OSM, rgeos, osmar, area calculation, does not add up
Asked Answered
A

2

7

I am trying to get the size of a polygon from OSM, using osmar to download the data. However, sanity check tells me the are is not right.

Below is an example of what I mean.

(1) Geographical area around Hyde Park in London. Extracting all ways and relations tagged as 'park'.

devtools::install_github('osmdatar/osmdata')
library(osmdata)
library(osmar)
library(sp)
library(sf)
library(rgeos)

osmO <- get_osm(center_bbox(-0.167919, 51.5072682, 2000, 2000))

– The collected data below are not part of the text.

(** One part, with the I2C addresses seen before it. *)
Definition check_part (parts : list PartDefinition) (brain : PartDefinition) (input : SolveInput)
    (addresses : list string) (part : PartDefinition) : option (list Failure) :=
  io ← check_logic brain part;
  Some (check_requires parts brain part ++ check_conflicts parts part ++
    match truthy_text (i2c_address (electrical part)) with
    | Some a => when (inb a addresses) (mkFailure i2c_ ("I2C address " ++ a ++ " is used twice")%string)
    | None => []
    end ++
    check_runtime input part ++ check_compat input brain part ++ io ++ check_connector input part).

Definition seen_address (addresses : list string) (part : PartDefinition) : list string :=
  match truthy_text (i2c_address (electrical part)) with Some a => a :: addresses | None => addresses end.

Fixpoint check_from (all : list PartDefinition) (brain : PartDefinition) (input : SolveInput)
    (addresses : list string) (parts : list PartDefinition) : option (list Failure) :=
  match parts with
  | [] => Some []
  | p :: parts =>
      f ← check_part all brain input addresses p;
      fs ← check_from all brain input (seen_address addresses p) parts;
      Some (f ++ fs)
  end.

Definition checkParts (parts : list PartDefinition) (brain : PartDefinition) (input : SolveInput)
    : option (list Failure) :=
  check_from parts brain input [] parts.

(** ** [wire] *)
Inductive WiringResult :=
| Wired (edges : list WiringEdge) (budget : PowerBudget)
| NotWired (failure : Failure).

Definition finite_budget (b : PowerBudget) : bool :=
  isFinite (average_source_ma b) && isFinite (peak_source_ma b) && isFinite (peak_brain_rail_ma b) &&
  opt_ok isFinite (usable_capacity_mah b) && opt_ok isFinite (estimated_life_days b).

(** A rail's window, and what the guards before the search establish. *)
Record WireEnv := mkWireEnv {
  we_output : Supply;
  we_rail : Supply;
  we_window : Range
}.

Definition source_window (output : Supply) (brainInput : Range) : Range :=
  (nmax (output_v output).1 brainInput.1, (output_v output).2).

Definition wire_guards (brain source : PartDefinition) (profile : AssemblyProfile) (input : SolveInput)
    : option (result Failure WireEnv) :=
  match supply (electrical source), supply (electrical brain), brain_input_range brain profile with
  | Some output, Some rail, Some brainInput =>
      let wrong_connector :=
        match find_connector input (prof_source_connector profile) with
        | Some c => negb (connector (electrical source) ==s prof_source_connector profile) ||
                    nlt (con_max_voltage c) (output_v output).2
        | None => true
        end in
      if wrong_connector then
        Some (Err (mkFailure wiring (prof_id profile ++
          " does not match the source connector or voltage rating")%string))
      else
        let is_battery := negb (is_null (capacity_mah output)) && has_cap source "power.battery" in
        if nlt brainInput.2 (output_v output).2 || nlt (output_v output).2 brainInput.1 ||
           (negb is_battery && nlt (output_v output).1 brainInput.1)
        then Some (Err (mkFailure voltage (part_id source ++ " cannot power " ++ part_id brain ++ "/" ++
                                           prof_brain_input profile)%string))
        else
          let env := mkWireEnv output rail (source_window output brainInput) in
          if prof_brain_input profile ==s "primary" then
            c ← find_connector input (connector (electrical brain));
            Some (if nlt (con_max_voltage c) (output_v output).2
                  then Err (mkFailure voltage (part_id brain ++ " input connector is overvolted")%string)
                  else Ok env)
          else Some (Ok env)
  | _, _, _ => Some (Err (mkFailure voltage (prof_id profile ++ " has no modeled power path")%string))
  end.

Section Wire.
Context (brain source : PartDefinition) (peripherals : list PartDefinition)
        (profile : AssemblyProfile) (input : SolveInput) (targetDays : option num) (env : WireEnv).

ids_relations <- osmO$relations$tags[osmO$relations$tags$v=="park","id"]
ids_ways <- osmO$ways$tags[osmO$ways$tags$v=="park","id"]
ids_sub <- find_down(osmO, way(c(ids_relations, ids_ways)))
sp_sub_park <- as_sp(subset(osmO, ids = ids_sub), "polygons")

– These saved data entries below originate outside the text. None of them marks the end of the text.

(* ===== verification/SearchFacts.v ===== *)
(** * The search of [solve], against a reference enumeration

    The reference lists, with no pruning and no bound, the plan of every
    selection of every profile. A search that returns has pushed exactly those
    plans (or only the first of them, when asked for one). *)
From S2P Require Import Prelude JsString Regex JsNumber JsNumberFacts Part Assembly Semver.
From S2P Require Import MatcherTypes Constraints Solver WireFacts.
#[local] Open Scope string_scope.
#[local] Open Scope list_scope.
#[local] Open Scope nat_scope.

(** ** Effects that leave the plans alone *)
Definition same_plans (s s' : St) : Prop := plans s' = plans s /\ count s' = count s.

#[export] Instance same_plans_preorder : PreOrder same_plans.
Proof. unfold same_plans. split; intros ?; intros; destruct_and?; split_and!; congruence. Qed.

Lemma only_steps_same s s' : only_steps s s' -> same_plans s s'.
Proof. by intros (? & ? & ? & ?). Qed.

Lemma record_Ok f s u s' : record f s = (Ok u, s') -> same_plans s s'.
Proof. unfold record, same_plans. intros [= <- <-]. by case_match. Qed.

Lemma forM_record_Ok fs s u s' : forM fs record s = (Ok u, s') -> same_plans s s'.
Proof.
  revert s. induction fs as [|f fs IH]; intros s H; simpl in H.
  - by apply ret_Ok in H as [_ ->].
  - apply bind_Ok in H as (? & s1 & H1 & H). apply record_Ok in H1. apply IH in H. by etransitivity.
Qed.

Section Reference.
Context (input : SolveInput).
#[local] Abbreviation spec := (in_spec input).

(** ** One selection *)
Definition plan_of (target : option num) (profile : AssemblyProfile) (brain source : PartDefinition)
    (selected : list PartDefinition) : option BuildPlan :=
  match checkParts selected brain input with
  | Some [] =>
      match best_wiring brain source (drop 2 selected) profile input target with
      | Some (edges, budget) =>
          let plan := make_plan input profile brain source selected edges budget in
          if isFinite (total_cost_usd plan) then Some plan else None
      | None => None
      end
  | _ => None
  end.

(** What pushing a list of plans does to the state. *)
Definition push_all (ps : list BuildPlan) (acc : list BuildPlan) : list BuildPlan :=
  fold_left (fun acc p => push_plan (max_plans input) p acc) ps acc.

Definition pushed (ps : list BuildPlan) (s s' : St) : Prop :=
  plans s' = push_all ps (plans s) /\ count s' = count s + length ps.

Lemma pushed_nil s s' : pushed [] s s' <-> same_plans s s'.
Proof. unfold pushed, same_plans. simpl. by rewrite Nat.add_0_r. Qed.

Lemma pushed_app p1 p2 s1 s2 s3 : pushed p1 s1 s2 -> pushed p2 s2 s3 -> pushed (p1 ++ p2) s1 s3.
Proof.
  unfold pushed, push_all. rewrite fold_left_app, length_app.
  intros [-> ->] [-> ->]. split; [done|lia].
Qed.

Lemma same_pushed s1 s2 s3 ps : same_plans s1 s2 -> pushed ps s2 s3 -> pushed ps s1 s3.
Proof. intros H1 H2. apply pushed_nil in H1. exact (pushed_app [] ps _ _ _ H1 H2). Qed.

Lemma pushed_same s1 s2 s3 ps : pushed ps s1 s2 -> same_plans s2 s3 -> pushed ps s1 s3.
Proof.
  intros H1 H2. apply pushed_nil in H2. rewrite <- (app_nil_r ps). by eapply pushed_app.
Qed.

Lemma complete_refines target profile brain source selected s found s' :
  complete input target profile brain source selected s = (Ok found, s') ->
  match plan_of target profile brain source selected with
  | Some p => found = true /\ pushed [p] s s'
  | None => found = false /\ same_plans s s'
  end.
Proof.
  unfold complete, plan_of. intros H. apply bind_Ok in H as (fs & s1 & H1 & H).
  apply nonnull_Ok in H1 as [-> <-]. destruct fs as [|f fs].
  - apply bind_Ok in H as (r & s1 & H1 & H). apply wire_refines in H1 as [Hs Hr].
    apply only_steps_same in Hs. destruct r as [e b|f]; rewrite Hr.
    + cbv zeta in *. destruct (isFinite _); simpl in H.
      * apply bind_Ok in H as (u & s2 & H1 & H). apply ret_Ok in H as [<- <-].
        split; [done|]. eapply same_pushed; [done|]. unfold add_plan in H1.
        injection H1 as _ <-. unfold pushed, push_all. simpl. split; [done|lia].
      * apply bind_Ok in H as (u & s2 & H1 & H). apply ret_Ok in H as [<- <-].
        apply record_Ok in H1. split; [done|by etransitivity].
    + apply bind_Ok in H as (u & s2 & H1 & H). apply ret_Ok in H as [<- <-].
      apply record_Ok in H1. split; [done|by etransitivity].
  - apply bind_Ok in H as (u & s2 & H1 & H). apply ret_Ok in H as [<- <-].
    by apply forM_record_Ok in H1.
Qed.

(** ** Every selection of the candidates *)
Fixpoint selections (cands selected : list PartDefinition) : list (list PartDefinition) :=
  match cands with
  | [] => [selected]
  | c :: cands =>
      selections cands selected ++
      if existsb (fun p => part_id p ==s part_id c) selected then []
      else selections cands (selected ++ [c])
  end.

Lemma selections_sub cands selected final p :
  final ∈ selections cands selected -> p ∈ final -> p ∈ selected ++ cands.
Proof.
  revert selected. induction cands as [|c cands IH]; intros selected; simpl.
  - intros ->%list_elem_of_singleton. by rewrite app_nil_r.
  - rewrite elem_of_app. intros [H|H] Hp.
    + apply IH in H; [|done]. set_solver.
    + destruct (existsb _ _); [by apply elem_of_nil in H|]. apply IH in H; [|done]. set_solver.
Qed.

Lemma covers_mono required l1 l2 :
  (forall p, p ∈ l1 -> p ∈ l2) -> covers required l1 = true -> covers required l2 = true.
Proof.
  unfold covers. rewrite !forallb_elem. intros Hsub H c Hc. specialize (H c Hc).
  apply existsb_elem in H as (p & Hp & Hcap). apply existsb_elem. eauto.
Qed.

Definition plans_of (required : list string) (target : option num) (profile : AssemblyProfile)
    (brain source : PartDefinition) (sels : list (list PartDefinition)) : list BuildPlan :=
  omap (fun sel => if covers required sel then plan_of target profile brain source sel else None) sels.

Lemma plans_of_app required target profile brain source l1 l2 :
  plans_of required target profile brain source (l1 ++ l2) =
  plans_of required target profile brain source l1 ++ plans_of required target profile brain source l2.
Proof. apply omap_app. Qed.

Lemma plans_of_uncovered required target profile brain source cands selected :
  covers required (selected ++ cands) = false ->
  plans_of required target profile brain source (selections cands selected) = [].
Proof.
  intros H. unfold plans_of.
  assert (Hall : forall sel, sel ∈ selections cands selected -> covers required sel = false).
  { intros sel Hsel. apply not_true_iff_false. intros Hc.
    rewrite (covers_mono required sel (selected ++ cands)) in H; [done| |done].
    intros p. by apply selections_sub. }
  induction (selections cands selected) as [|sel l IH]; [done|]. simpl.
  rewrite Hall by left. apply IH. intros sel' Hs. apply Hall. by right.
Qed.

(** What a search keeps of a list of plans. *)
Definition kept (firstOnly : bool) (ps : list BuildPlan) : list BuildPlan :=
  if firstOnly then take 1 ps else ps.

Definition nonempty {A} (l : list A) : bool := match l with [] => false | _ => true end.

Lemma kept_app_stop p1 p2 : nonempty p1 = true -> kept true (p1 ++ p2) = kept true p1.
Proof. by destruct p1. Qed.

(** The result of an exploration: whether to stop, and what was pushed. *)
Definition explored (firstOnly found : bool) (ps : list BuildPlan) (s s' : St) : Prop :=
  found && firstOnly = firstOnly && nonempty ps /\ pushed (kept firstOnly ps) s s'.

Lemma explored_same firstOnly found ps s1 s2 s3 :
  same_plans s1 s2 -> explored firstOnly found ps s2 s3 -> explored firstOnly found ps s1 s3.
Proof. intros H [? ?]. split; [done|by eapply same_pushed]. Qed.

Lemma explored_stop found p1 p2 s s' :
  found = true -> explored true found p1 s s' -> explored true true (p1 ++ p2) s s'.
Proof.
  intros -> [H1 H2]. simpl in H1. unfold explored. rewrite kept_app_stop by done.
  split; [|done]. simpl. by destruct p1.
Qed.

Lemma explored_more firstOnly found p1 p2 b s1 s2 s3 :
  found && firstOnly = false -> explored firstOnly found p1 s1 s2 ->
  explored firstOnly b p2 s2 s3 -> explored firstOnly b (p1 ++ p2) s1 s3.
Proof.
  intros Hf [H1 H2] [H3 H4]. rewrite Hf in H1. destruct firstOnly; simpl in *.
  - destruct p1; [|done]. split; [done|]. simpl. by eapply (pushed_app [] _ s1 s2 s3).
  - split; [done|]. by eapply pushed_app.
Qed.

Lemma explored_none firstOnly s s' : same_plans s s' -> explored firstOnly false [] s s'.
Proof. intros. destruct firstOnly; (split; [done|by apply pushed_nil]). Qed.

Lemma visit_explores required target firstOnly profile brain source cands selected s found s' :
  visit input required target firstOnly profile brain source cands selected s = (Ok found, s') ->
  explored firstOnly found
    (plans_of required target profile brain source (selections cands selected)) s s'.
Proof.
  revert selected s found s'.
  induction cands as [|c cands IH]; intros selected s found s' H; simpl in H;
    apply bind_Ok in H as (u & s0 & H0 & H); apply step_only, only_steps_same in H0;
    eapply explored_same; try exact H0; clear H0 s.
  - destruct (covers required (selected ++ [])) eqn:Hc; simpl in H.
    + rewrite app_nil_r in Hc. apply complete_refines in H. simpl. unfold plans_of. simpl. rewrite Hc.
      destruct (plan_of _ _ _ _ _) as [p|]; destruct H as [-> H].
      * by destruct firstOnly; split.
      * by apply explored_none.
    + apply ret_Ok in H as [<- <-]. rewrite plans_of_uncovered by done.
      by apply explored_none.
  - destruct (covers required (selected ++ c :: cands)) eqn:Hc; cbn [negb] in H.
    + apply bind_Ok in H as (f1 & s1 & H1 & H). apply IH in H1. simpl. rewrite plans_of_app.
      destruct (f1 && firstOnly) eqn:Ef.
      * apply ret_Ok in H as [<- <-]. apply andb_true_iff in Ef as [-> ->].
        exact (explored_stop true _ _ _ _ eq_refl H1).
      * eapply explored_more; [exact Ef|exact H1|].
        destruct (existsb _ selected); simpl in H.
        -- apply ret_Ok in H as [<- <-]. by apply explored_none.
        -- apply bind_Ok in H as (f2 & s2 & H2 & H). apply ret_Ok in H as [<- <-].
           apply IH in H2 as [H2 H3]. split; [|done]. by rewrite <- andb_assoc, andb_diag.
    + apply ret_Ok in H as [<- <-]. rewrite plans_of_uncovered by done.
      by apply explored_none.
Qed.

(** ** One profile, all profiles *)
Definition base_ok (brain source : PartDefinition) : bool :=
  match checkParts [brain; source] brain input with
  | Some base =>
      negb (nonempty (List.filter (fun f => negb (bool_decide (fconstraint f = requires_))) base))
  | None => false
  end.

Definition profile_plans (required : list string) (target : option num) (profile : AssemblyProfile)
    : list BuildPlan :=
  match endpoints input profile with
  | Some (brain, source) =>
      if base_ok brain source then
        plans_of required target profile brain source
          (selections (candidates input brain source) [brain; source])
      else []
  | None => []
  end.

Definition all_plans (required : list string) (target : option num) : list BuildPlan :=
  List.flat_map (profile_plans required target) (profiles input).

Lemma search_profile_explores required target firstOnly profile s stop s' :
  search_profile input required target firstOnly profile s = (Ok stop, s') ->
  stop = firstOnly && nonempty (profile_plans required target profile) /\
  pushed (kept firstOnly (profile_plans required target profile)) s s'.
Proof.
  unfold search_profile, profile_plans. intros H.
  apply bind_Ok in H as (u & s0 & H0 & H). apply step_only, only_steps_same in H0.
  assert (Hnone : forall s', same_plans s0 s' ->
    false = firstOnly && nonempty (@nil BuildPlan) /\ pushed (kept firstOnly []) s s').
  { intros s2 Hs. split; [by destruct firstOnly|]. 
    destruct firstOnly; apply pushed_nil; by etransitivity. }
  destruct (endpoints input profile) as [[brain source]|].
  - apply bind_Ok in H as (base & s1 & H1 & H). apply nonnull_Ok in H1 as [Hb <-].
    unfold base_ok. rewrite Hb. cbv zeta in H. destruct (List.filter _ base) as [|f fs]; simpl.
    + apply bind_Ok in H as (f1 & s1 & H1 & H). apply ret_Ok in H as [<- <-].
      apply visit_explores in H1 as [H1 H2]. split; [done|by eapply same_pushed].
    + apply bind_Ok in H as (u1 & s1 & H1 & H). apply ret_Ok in H as [<- <-].
      apply Hnone. by eapply forM_record_Ok with (fs := f :: fs).
  - apply ret_Ok in H as [<- <-]. by apply Hnone.
Qed.

Lemma search_profiles_pushed required target firstOnly ps s u s' :
  search_profiles input required target firstOnly ps s = (Ok u, s') ->
  pushed (kept firstOnly (List.flat_map (profile_plans required target) ps)) s s'.
Proof.
  revert s. induction ps as [|p ps IH]; intros s H; simpl in H.
  - apply ret_Ok in H as [_ <-]. simpl. destruct firstOnly; by apply pushed_nil.
  - apply bind_Ok in H as (stop & s1 & H1 & H). apply search_profile_explores in H1 as [H1 H2].
    simpl. destruct stop.
    + apply ret_Ok in H as [_ <-]. destruct firstOnly; [|done]. rewrite kept_app_stop; done.
    + apply IH in H. destruct firstOnly; simpl in *.
      * destruct (profile_plans required target p); [|done]. simpl in *.
        by eapply (pushed_app [] _ s s1 s').
      * by eapply pushed_app.
Qed.

(** ** [search] *)
Lemma search_refines needs firstOnly s ps n s' :
  search input needs firstOnly s = (Ok (ps, n), s') ->
  let L := kept firstOnly (all_plans (required_caps needs) (target_of input needs)) in
  ps = push_all L [] /\ n = length L.
Proof.
  unfold search. intros H. apply bind_Ok in H as (u & s1 & H1 & H).
  apply bind_Ok in H as (u2 & s2 & H2 & H). apply search_profiles_pushed in H2 as [Hp Hc].
  unfold fresh_search, search_result in *. injection H1 as _ <-. injection H as <- <- _.
  split; [exact Hp|exact Hc].
Qed.
End Reference.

Now, I want to know the area of each of these 'parks' [Fig1] (the big one in the middle being Hyde Park).

spplot(sp_sub_park, c("version"), colorkey = FALSE, col.regions=c('green'))

Fig1

There are two ways:

1) Use the slot 'area' in the polygon itself.

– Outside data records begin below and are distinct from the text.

(* ===== verification/PartsSpec.v ===== *)
(** * What a selection that passes [checkParts] satisfies

    The declarative reading of the checks, as a record of properties of the
    selection, and the equivalence with the code: [checkParts] reports nothing
    exactly when all of them hold. *)
From S2P Require Import Prelude JsString Regex JsNumber Part Assembly Semver MatcherTypes Constraints.
#[local] Open Scope string_scope.
#[local] Open Scope list_scope.
#[local] Open Scope nat_scope.

Definition part_address (p : PartDefinition) : option string := truthy_text (i2c_address (electrical p)).

Definition on_host (need : string) : bool := startsWith "bus." need || startsWith "gpio." need.

(** The promises about one part among [all]. *)
Record part_fits (all : list PartDefinition) (brain : PartDefinition) (input : SolveInput)
    (p : PartDefinition) : Prop := {
  pf_needs : forall need, need ∈ requires (electrical p) ->
    (exists q, q ∈ all /\ need ∈ capabilities (software q)) /\
    (on_host need = true -> need ∈ capabilities (software brain));
  pf_conflicts : forall c q, c ∈ conflicts (electrical p) -> q ∈ all -> part_id q <> c;
  pf_runtime : satisfiesRuntime (spec_runtime (in_spec input)) (min_runtime (software p)) = true;
  pf_driver : forall d, driver_pkg (software p) = Some d ->
    exists row, row ∈ in_compat input /\ ce_status row = passed /\ ce_driver_pkg row = d /\
      driver_version (software p) = Some (ce_driver_ver row) /\
      ce_runtime_ver row = spec_runtime (in_spec input) /\ ce_brain_id row = part_id brain;
  pf_logic : signal_part p = true ->
    exists v io, logic_v (electrical p) = Some v /\ logic_v (electrical brain) = Some io /\
      nle v.1 io.1 = true /\ nle io.2 v.2 = true;
  pf_connector : exists c, find_connector input (connector (electrical p)) = Some c /\
    interface (electrical p) ∈ con_interfaces c
}.

Lemma opt_eqb_true o s : opt_eqb o s = true <-> o = Some s.
Proof. destruct o; simpl; [rewrite String.eqb_eq|]; naive_solver. Qed.

Section Checks.
Context (all : list PartDefinition) (brain : PartDefinition) (input : SolveInput).

Lemma check_requires_nil p :
  check_requires all brain p = [] <->
  forall need, need ∈ requires (electrical p) ->
    (exists q, q ∈ all /\ need ∈ capabilities (software q)) /\
    (on_host need = true -> need ∈ capabilities (software brain)).
Proof.
  unfold check_requires. rewrite flat_map_nil. apply forall_proper. intros need.
  rewrite app_nil, !when_nil, negb_false_iff, inb_true, elem_of_flat_map. fold (on_host need).
  unfold has_cap. destruct (on_host need); simpl; [rewrite negb_false_iff, inb_true|]; naive_solver.
Qed.

Lemma check_conflicts_nil p :
  check_conflicts all p = [] <->
  forall c q, c ∈ conflicts (electrical p) -> q ∈ all -> part_id q <> c.
Proof.
  unfold check_conflicts. rewrite flat_map_nil. setoid_rewrite when_nil.
  setoid_rewrite existsb_elem_false. setoid_rewrite String.eqb_neq. naive_solver.
Qed.

Lemma check_compat_nil p :
  check_compat input brain p = [] <->
  forall d, driver_pkg (software p) = Some d ->
  exists row, row ∈ in_compat input /\ ce_status row = passed /\ ce_driver_pkg row = d /\
    driver_version (software p) = Some (ce_driver_ver row) /\
    ce_runtime_ver row = spec_runtime (in_spec input) /\ ce_brain_id row = part_id brain.
Proof.
  unfold check_compat. destruct (driver_pkg (software p)) as [d|]; [|naive_solver].
  rewrite when_nil, negb_false_iff. unfold compiles. rewrite existsb_elem.
  setoid_rewrite andb_true_iff. setoid_rewrite andb_true_iff. setoid_rewrite andb_true_iff.
  setoid_rewrite andb_true_iff. setoid_rewrite String.eqb_eq. setoid_rewrite opt_eqb_true.
  setoid_rewrite bool_decide_eq_true. naive_solver.
Qed.

Lemma check_logic_nil p :
  check_logic brain p = Some [] <->
  (signal_part p = true ->
   exists v io, logic_v (electrical p) = Some v /\ logic_v (electrical brain) = Some io /\
     nle v.1 io.1 = true /\ nle io.2 v.2 = true).
Proof.
  unfold check_logic, containsVoltage. destruct (signal_part p); [|naive_solver].
  destruct (logic_v (electrical p)) as [v|]; [|naive_solver].
  destruct (logic_v (electrical brain)) as [io|]; [|naive_solver].
  destruct (nle v.1 io.1) eqn:E1, (nle io.2 v.2) eqn:E2; simpl; split;
    solve [by intros; repeat eexists | done | by intros H; destruct (H eq_refl) as (? & ? & [= <-] & [= <-] & ? & ?); congruence].
Qed.

Lemma check_connector_fits p :
  check_connector input p = [] <->
  exists c, find_connector input (connector (electrical p)) = Some c /\
    interface (electrical p) ∈ con_interfaces c.
Proof.
  unfold check_connector, carries. rewrite when_nil.
  destruct (find_connector _ _) as [c|]; [|naive_solver].
  rewrite negb_false_iff, inb_true. naive_solver.
Qed.

Lemma check_part_nil addresses p :
  check_part all brain input addresses p = Some [] <->
  part_fits all brain input p /\ (forall a, part_address p = Some a -> a ∉ addresses).
Proof.
  unfold check_part, part_address.
  assert (Ha : match truthy_text (i2c_address (electrical p)) with
               | Some a => when (inb a addresses) (mkFailure i2c_ ("I2C address " ++ a ++ " is used twice")%string)
               | None => []
               end = [] <-> (forall a, truthy_text (i2c_address (electrical p)) = Some a -> a ∉ addresses)).
  { destruct (truthy_text _) as [a|]; [|naive_solver]. rewrite when_nil, inb_false. naive_solver. }
  split.
  - intros H. apply bind_Some in H as (io & Hio & H). injection H as H.
    rewrite !app_nil in H. destruct H as (H1 & H2 & H3 & H4 & H5 & H6 & H7). rewrite H6 in Hio.
    split; [split|by apply Ha].
    + by apply check_requires_nil.
    + by apply check_conflicts_nil.
    + unfold check_runtime in H4. rewrite when_nil in H4. by bools.
    + by apply check_compat_nil.
    + by apply check_logic_nil.
    + by apply check_connector_fits.
  - intros [[H1 H2 H3 H4 H5 H6] H7]. apply check_logic_nil in H5. rewrite H5. csimpl.
    apply check_requires_nil in H1. apply check_conflicts_nil in H2. apply check_compat_nil in H4.
    apply check_connector_fits in H6. apply Ha in H7. unfold check_runtime.
    rewrite H1, H2, H3, H4, H6, H7. done.
Qed.

(** The addresses of a selection are distinct, and not among those given. *)
Definition fresh_addresses (addresses : list string) (l : list PartDefinition) : Prop :=
  NoDup (omap part_address l) /\ forall a, a ∈ omap part_address l -> a ∉ addresses.

Lemma seen_address_cons addresses p l :
  fresh_addresses addresses (p :: l) <->
  (forall a, part_address p = Some a -> a ∉ addresses) /\ fresh_addresses (seen_address addresses p) l.
Proof.
  unfold fresh_addresses, seen_address. csimpl. fold (part_address p).
  destruct (part_address p) as [a|]; [|naive_solver]. rewrite NoDup_cons. setoid_rewrite elem_of_cons. split.
  - intros [[Hn Hd] H]. split_and!; [naive_solver|done|]. intros b Hb [->|?]; [done|]. naive_solver.
  - intros (H1 & H2 & H3). split_and!; [|done|].
    + intros Hb. apply (H3 a Hb). by left.
    + intros b [->|Hb]; [naive_solver|]. intros ?. apply (H3 b Hb). by right.
Qed.

Lemma check_from_nil addresses l :
  check_from all brain input addresses l = Some [] <->
  (forall p, p ∈ l -> part_fits all brain input p) /\ fresh_addresses addresses l.
Proof.
  revert addresses. induction l as [|p l IH]; intros addresses; csimpl.
  - split; [intros _|done]. split; [by intros p ?%elem_of_nil|].
    split; [constructor|by intros a ?%elem_of_nil].
  - rewrite seen_address_cons. setoid_rewrite elem_of_cons. split.
    + intros H. apply bind_Some in H as (f & Hf & H). apply bind_Some in H as (fs & Hfs & H).
      injection H as [-> ->]%app_nil. apply check_part_nil in Hf. apply IH in Hfs. naive_solver.
    + intros (H1 & H2 & H3).
      assert (Hp : check_part all brain input addresses p = Some []) by (apply check_part_nil; naive_solver).
      assert (Hl : check_from all brain input (seen_address addresses p) l = Some []) by (apply IH; naive_solver).
      by rewrite Hp, Hl.
Qed.
End Checks.

(** [checkParts] accepts a selection exactly when every declared need is
    provided in it (bus and pin needs by the host itself), no part conflicts
    with another, no I2C address is used twice, every part accepts the runtime,
    every driver has a passed compile for this host and runtime, the host drives
    a logic level each signal part tolerates, and each part's connector exists
    and carries its interface. *)
Theorem checkParts_accepts l brain input :
  checkParts l brain input = Some [] <->
  (forall p, p ∈ l -> part_fits l brain input p) /\ NoDup (omap part_address l).
Proof.
  unfold checkParts. rewrite check_from_nil. unfold fresh_addresses.
  assert (forall a : string, a ∉ []) by (intros a ?%elem_of_nil; done). naive_solver.
Qed.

a1 <- sapply(sp_sub_park@polygons, function(x) x@area)

2) Calculate the area with the specified projection.

bg_poly_t <- spTransform(sp_sub_park, CRS("+proj=longlat +datum=WGS84"))
a2 <- rgeos::gArea(bg_poly_t, byid=TRUE)

These two give me the same result [Fig2] (note the two biggest areas are Hyde Park, split in two by a road)

plot(a1*1000000, a2*1000000)

Fig2

However, the size is not what I would expect. The area is returned in square-km (plotted square-meters). According to that the two parts of Hyde Park add up to about 300 square-meters, the size of a big flat but not a park (Hyde Park ~1.420.000 square-meters).

Any ideas?

Avrilavrit answered 14/6, 2017 at 16:17 Comment(1)
rgeos::gArea gave you a warning, which you could have used as a clue.Three
S
4

Since your "map" is in lat/lon coordinates, to compute the areas you have to either convert it to a "metric" projection (as suggested by @Phil), or use spherical geometry (e.g., as implemented in package geosphere).

Luckily, function st_area of the sf package computes areas of polygons using geosphere in case the object is in geographical coordinates. Therefore, you can do simply:

sf_sub_park <- st_as_sf(sp_sub_park)
areas <- st_area(sf_sub_park)
sum(areas)

, giving:

2551269 m^2

, which is pretty close to @Phil results.

HTH

Subreption answered 14/6, 2017 at 20:40 Comment(1)
not only that, it also gives you the unit of measurement.Three
J
1

I've transformed the data into British National Grid which uses metres as its unit of length (WGS84 maybe uses degrees, IDK?). The area is then 2.5million sq m, which seems more plausible?

sp_sub_park <- spTransform(sp_sub_park, CRS("+proj=tmerc +lat_0=49 +lon_0=-2 +k=0.9996012717 +x_0=400000 +y_0=-100000 +ellps=airy +datum=OSGB36 +units=m +no_defs "))
gArea(sp_sub_park)
# [1] 2550387

This is higher than your estimated ~1.4million sq m, but is Hyde Park both large areas of your map (i.e. is Kensington Gardens separate?).